# What to work on
Nothing in the data may change. Copy all of it exactly.

(Collected data entries)
--*--
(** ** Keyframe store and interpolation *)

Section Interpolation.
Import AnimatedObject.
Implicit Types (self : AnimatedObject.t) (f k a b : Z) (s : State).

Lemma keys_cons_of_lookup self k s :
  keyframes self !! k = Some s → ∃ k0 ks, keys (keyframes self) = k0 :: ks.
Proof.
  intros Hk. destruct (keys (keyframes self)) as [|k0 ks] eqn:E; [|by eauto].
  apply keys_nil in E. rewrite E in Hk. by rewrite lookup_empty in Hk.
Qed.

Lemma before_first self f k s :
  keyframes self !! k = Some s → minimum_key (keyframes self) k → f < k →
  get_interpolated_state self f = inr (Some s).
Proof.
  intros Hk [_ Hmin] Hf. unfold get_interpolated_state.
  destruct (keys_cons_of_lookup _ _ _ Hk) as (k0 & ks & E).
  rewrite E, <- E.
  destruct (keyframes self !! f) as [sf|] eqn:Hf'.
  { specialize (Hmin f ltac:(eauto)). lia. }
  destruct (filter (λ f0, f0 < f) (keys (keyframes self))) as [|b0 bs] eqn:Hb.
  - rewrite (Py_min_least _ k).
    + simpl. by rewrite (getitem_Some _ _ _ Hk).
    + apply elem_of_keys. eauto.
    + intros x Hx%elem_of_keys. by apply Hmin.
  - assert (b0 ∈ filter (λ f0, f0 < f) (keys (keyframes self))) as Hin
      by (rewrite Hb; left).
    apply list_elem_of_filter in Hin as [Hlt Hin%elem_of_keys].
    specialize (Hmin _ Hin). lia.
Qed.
--*--
# Your response
(** ** Keyframe store and interpolation *)

Section Interpolation.
Import AnimatedObject.
Implicit Types (self : AnimatedObject.t) (f k a b : Z) (s : State).

Lemma keys_cons_of_lookup self k s :
  keyframes self !! k = Some s → ∃ k0 ks, keys (keyframes self) = k0 :: ks.
Proof.
  intros Hk. destruct (keys (keyframes self)) as [|k0 ks] eqn:E; [|by eauto].
  apply keys_nil in E. rewrite E in Hk. by rewrite lookup_empty in Hk.
Qed.

Lemma before_first self f k s :
  keyframes self !! k = Some s → minimum_key (keyframes self) k → f < k →
  get_interpolated_state self f = inr (Some s).
Proof.
  intros Hk [_ Hmin] Hf. unfold get_interpolated_state.
  destruct (keys_cons_of_lookup _ _ _ Hk) as (k0 & ks & E).
  rewrite E, <- E.
  destruct (keyframes self !! f) as [sf|] eqn:Hf'.
  { specialize (Hmin f ltac:(eauto)). lia. }
  destruct (filter (λ f0, f0 < f) (keys (keyframes self))) as [|b0 bs] eqn:Hb.
  - rewrite (Py_min_least _ k).
    + simpl. by rewrite (getitem_Some _ _ _ Hk).
    + apply elem_of_keys. eauto.
    + intros x Hx%elem_of_keys. by apply Hmin.
  - assert (b0 ∈ filter (λ f0, f0 < f) (keys (keyframes self))) as Hin
      by (rewrite Hb; left).
    apply list_elem_of_filter in Hin as [Hlt Hin%elem_of_keys].
    specialize (Hmin _ Hin). lia.
Qed.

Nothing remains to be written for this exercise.